Namun, memang tidaklah mudah bagi Jokowi untuk menakhodai bangsa yang besar ini. Dalam pidato diatas panggung kebangsaan, Jokowi berulang kali mengingatkan bahwa akan selalu ada tantangan bahkan kepahitan yang akan terus menghambat perjalanan kebangsaan kita. Tentu Jokowi tahu betul beragam aspek tantangan yang merongrong bangsa ini. Puluhan tahun indonesia dikuasai dan di jarah oleh aktor-aktor, oligarki-oligarki, para mafia, para penjahat HAM yang sampai kini berada di birokrasi, di tubuh militer, di parlemen, di partai politik, di korporasi-korporasi penentu roda ekonomi bangsa bahkan dihampir semua ruang. Puluhan tahun, mereka telah beranak pinak memamah biak menggurita hingga kini di pusat-pusat kekuasaan dan kebijakan. Tentu tidaklah cukup 4,5 tahun bagi Jokowi memperbaiki semua kerusakan yang terjadi dalam negeri yang besar ini. Itu kenapa Jokowi mengingatkan bahwa tidak ada yang instant, seperti membalik telapak tangan, karena itu bangsa ini perlu menjaga persatuan dan tetap memiliki optimisme untuk maju ke depan. Persatuan dan optimisme adalah modal besar sehingga bangsa ini tidak mudah diadu domba dan memiliki harapan menjadi bangsa yang besar.
Jokowi bukanlah orang yang memiliki kepentingan atau bukanlah orang yang terlibat pada kelam dan hitamnya sejarah perjalanan Bangsa ini.
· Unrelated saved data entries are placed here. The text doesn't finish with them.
Lemma elapses_schedule m0 T t0 F cap u p t m m' :
  tp_set = true → rtc elapse m0 m → rtc elapse m m' →
  timed_inv m → TimerF (cfg m) = F → c_stop t = false → rearms t →
  on_schedule (passed m0 p t t0 m) T t0 F cap u p t m → on_schedule (passed m0 p t t0 m') T t0 F cap u p t m'.
Proof.
  intros Htp H0 Hr. revert H0. induction Hr as [m|m1 m2 m3 He _ IH]; intros H0 Hm HF Hst Hre Hs; [done|].
  destruct (elapse_keeps m1 m2 Hm He) as [Hm2 Hc]. apply IH; [by eapply rtc_r|done|by rewrite Hc|done..|].
  exact (elapse_schedule _ _ _ _ _ _ _ _ _ _ Htp H0 Hm HF Hst Hre Hs He).
Qed.
End Unanswered.

(** ** From [Request] on *)

Section Request.
Context `{Sender}.

(** What a [Request] that is sent leaves. *)
Lemma Request_started_state req dst b c m p m1 :
  TxManager_Request req dst b c m = (Ok p, m1) →
  p = next_ptr m ∧ cfg m1 = cfg m ∧ now m1 = now m ∧
  ∃ t, heap m1 !! p = Some (CTx t) ∧ c_stop t = false ∧ rearms t ∧
       tasks m1 = tasks m ++ [((now m + T1 (cfg m))%Z, TRetransmit p (T1 (cfg m)) (retransmit_cap (cfg m) (c_req t)) 0)].
Proof.
  unfold TxManager_Request. pose proof (Request_send_cases req dst b c m) as Hc. cbv zeta in Hc.
  unfold mbind at 1, state_bind at 1. destruct (Request_send req dst b c m) as [r m2]. cbn [fst snd] in Hc.
  destruct Hc as [(e & -> & ->)|(q & l & [[-> ->]|(e & -> & ->)])]; [done| |done].
  set (n := next_ptr m). set (m2 := with_trace l _).
  assert (heap m2 !! n = Some (CTx (idle_client q dst))) as Hn by (simpl; by rewrite lookup_insert_eq).
  unfold Request_started. unfold get_client at 1. unfold mbind at 1 2, state_bind at 1 2. cbn beta iota.
  unfold gets at 1. rewrite Hn. set (s := if _ == INVITE then _ else _). 
  assert (s = TxStateCalling ∨ s = TxStateTrying) as Hs by (unfold s; destruct (_ == INVITE); auto).
  pose proof (set_client_run n s _ m2 Hn) as Hset. unfold mbind at 1, state_bind at 1.
  destruct (set_client_state n s m2) as [[] m3]. cbn [snd] in Hset. subst m3.
  set (t := client_with (idle_client q dst) s _ false). set (m3 := set_tx n (CTx t) m2).
  assert (heap m3 !! n = Some (CTx t)) as Hn3 by (cbn; by rewrite lookup_insert_eq).
  unfold startRetransmit, get_client. rewrite run_gets, Hn3, run_gets. intros [= <- <-]. split_and!; [done..|].
  exists t. split_and!; [done|done| |done]. unfold rearms. cbn. by destruct Hs as [-> | ->].
Qed.

(** There was a transport to send it with. *)
Lemma Request_sent_tp req dst b c m p m1 : TxManager_Request req dst b c m = (Ok p, m1) → tp_set = true.
Proof.
  unfold TxManager_Request, Request_send, send. destruct tp_set eqn:E; [done|]. cbn [negb].
  unfold mbind, state_bind, gets, alloc, set_table, modify, remove, mret, state_ret. cbn beta iota zeta. by destruct (bool_decide _).
Qed.

(** ** The theorem's parts *)

(** A time of the schedule that is over. *)
Lemma schedule_passed (Q : Z → Prop) T t0 F cap u p t m o :
  on_schedule Q T t0 F cap u p t m → o ∈ T → (t0 + o < now m)%Z → Q o.
Proof.
  intros [past n i e rest HT Hpast Hu Hi Hn Hnow Hp Hts Hrest|D HD Hle HQ _] Ho Hlt.
  - rewrite HT, elem_of_app in Ho. rewrite Forall_forall in Hpast. destruct Ho as [Ho|Ho]; [by apply Hpast|].
    apply (times_from_first _ _ _ u) in Ho; [lia|done..].
  - rewrite Forall_forall in HQ. by apply HQ.
Qed.

(** The request is sent at no other time. *)
Lemma schedule_only Q T t0 F cap u p t τ a b :
  on_schedule Q T t0 F cap u p t a → sent_again p t τ a b → ∃ o, o ∈ T ∧ τ = (t0 + o)%Z.
Proof.
  intros Hs (j & i' & c' & e' & Hj & -> & Hnow & ok & l & Htr).
  destruct Hs as [past n i e rest HT Hpast Hu Hi Hn Hnow1 Hp Hts Hrest|D HD Hle HQ (t' & Hp & Hst & _)].
  - apply list_elem_of_lookup_2 in Hj as Hin. rewrite Hts, elem_of_cons in Hin. destruct Hin as [[= -> -> -> ->]|Hin].
    + exists (e + i)%Z. split; [|done]. rewrite HT, elem_of_app. right. apply times_from_head.
    + rewrite Forall_forall in Hrest. by apply Hrest in Hin.
  - exfalso. rewrite (elapse_run a j τ _ Hj) in Htr. cbn [run_task] in Htr.
    unfold fire_retransmit, retransmit_round, get_client in Htr. rewrite run_gets in Htr. cbn in Htr.
    rewrite Hp in Htr. apply Is_true_true in Hst. rewrite Hst in Htr. cbn in Htr.
    apply (f_equal length) in Htr. rewrite length_app in Htr. cbn in Htr. lia.
Qed.

Lemma schedule_waiting Q T t0 F cap u p t m D :
  last T = Some D → (now m < t0 + D)%Z → on_schedule Q T t0 F cap u p t m →
  heap m !! p = Some (CTx t) ∧
  ∃ o, o ∈ T ∧ (now m ≤ t0 + o)%Z ∧ (∀ o', o' ∈ T → (o' < o)%Z → Q o') ∧
       (∃ i e, ((t0 + o)%Z, TRetransmit p i cap e) ∈ tasks m) ∧
       ∀ d k, (d, k) ∈ tasks m → task_ptr k = p → d = (t0 + o)%Z.
Proof.
  intros HD Hlt [past n i e rest HT Hpast Hu Hi Hn Hnow Hp Hts Hrest|D' HD' Hle _ _].
  2: { assert (D' = D) as -> by congruence. lia. }
  split; [done|]. exists (e + i)%Z.
  pose proof (λ o', times_from_first n F cap u i e o' Hu Hi) as Hmin.
  split_and!.
  - rewrite HT, elem_of_app. right. destruct n; by constructor.
  - done.
  - intros o' Ho Hlto. rewrite HT, elem_of_app in Ho. destruct Ho as [Ho|Ho]; [|apply Hmin in Ho; lia].
    rewrite Forall_forall in Hpast. by apply Hpast.
  - exists i, e. rewrite Hts. by constructor.
  - intros d k. rewrite Hts, elem_of_cons. intros [[= -> ->]|Hin] Hk; [done|].
    rewrite Forall_forall in Hrest. by apply Hrest in Hin.
Qed.

Lemma schedule_over Q T t0 F cap u p t m D :
  last T = Some D → (t0 + D < now m)%Z → on_schedule Q T t0 F cap u p t m → gave_up p t m.
Proof.
  intros HD Hlt [past n i e rest HT Hpast Hu Hi Hn Hnow Hp Hts Hrest|D' HD' Hle _ Hg]; [|done].
  destruct (times_from_last n F cap u i e Hu Hi Hn) as (D' & HD' & _ & Hge & _).
  rewrite HT, last_app, HD' in HD. injection HD as ->. lia.
Qed.
End Request.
Maka benarlah, tidak ada conflict of interest yang ditakuti dan yang mengancam Jokowi. Seperti yang disampaikannya diatas panggung kebangsaan itu: “Saya tidak memiliki beban masa lalu”. Jokowi tidak akan kehilangan sejengkal tanahpun, tidak akan kehilangan kepemilikan saham, atau bukan orang yang terlibat pada Kejahatan HAM masa lalu. Maka tidak ada yang ditakuti Jokowi, kecuali tak ingin bangsa ini tepercah, diadu domba dan akhirnya jatuh dalam ketercerai-beraian hingga mumgkin bahkan bubar sebagai bangsa yang besar.
Sekali lagi, Pidato diatas panggung kebangsaan ini adalah sebuah bukti dari sikap kenegarawanan seorang Jokowi. Bahwa cintalah yang menggerakkannya bekerja, bekerja dan bekerja keras selama 4,5 tahun ini membangun negeri, menurunkan angka kemiskinan, menurunkan angka pengangguran, membangun infrastruktur hingga kepelosok negeri, yang tidak lagi Jawa centris, mengembalikan kekayaan bangsa dari penguasaan asing dan yang ingin memastikan Indonesia dalam 5 tahun kedepan akan lebih baik dan lebih maju. Lebih baik untuk semua rakyat Indonesia, tanpa terkecuali, dari latar belakang apapun.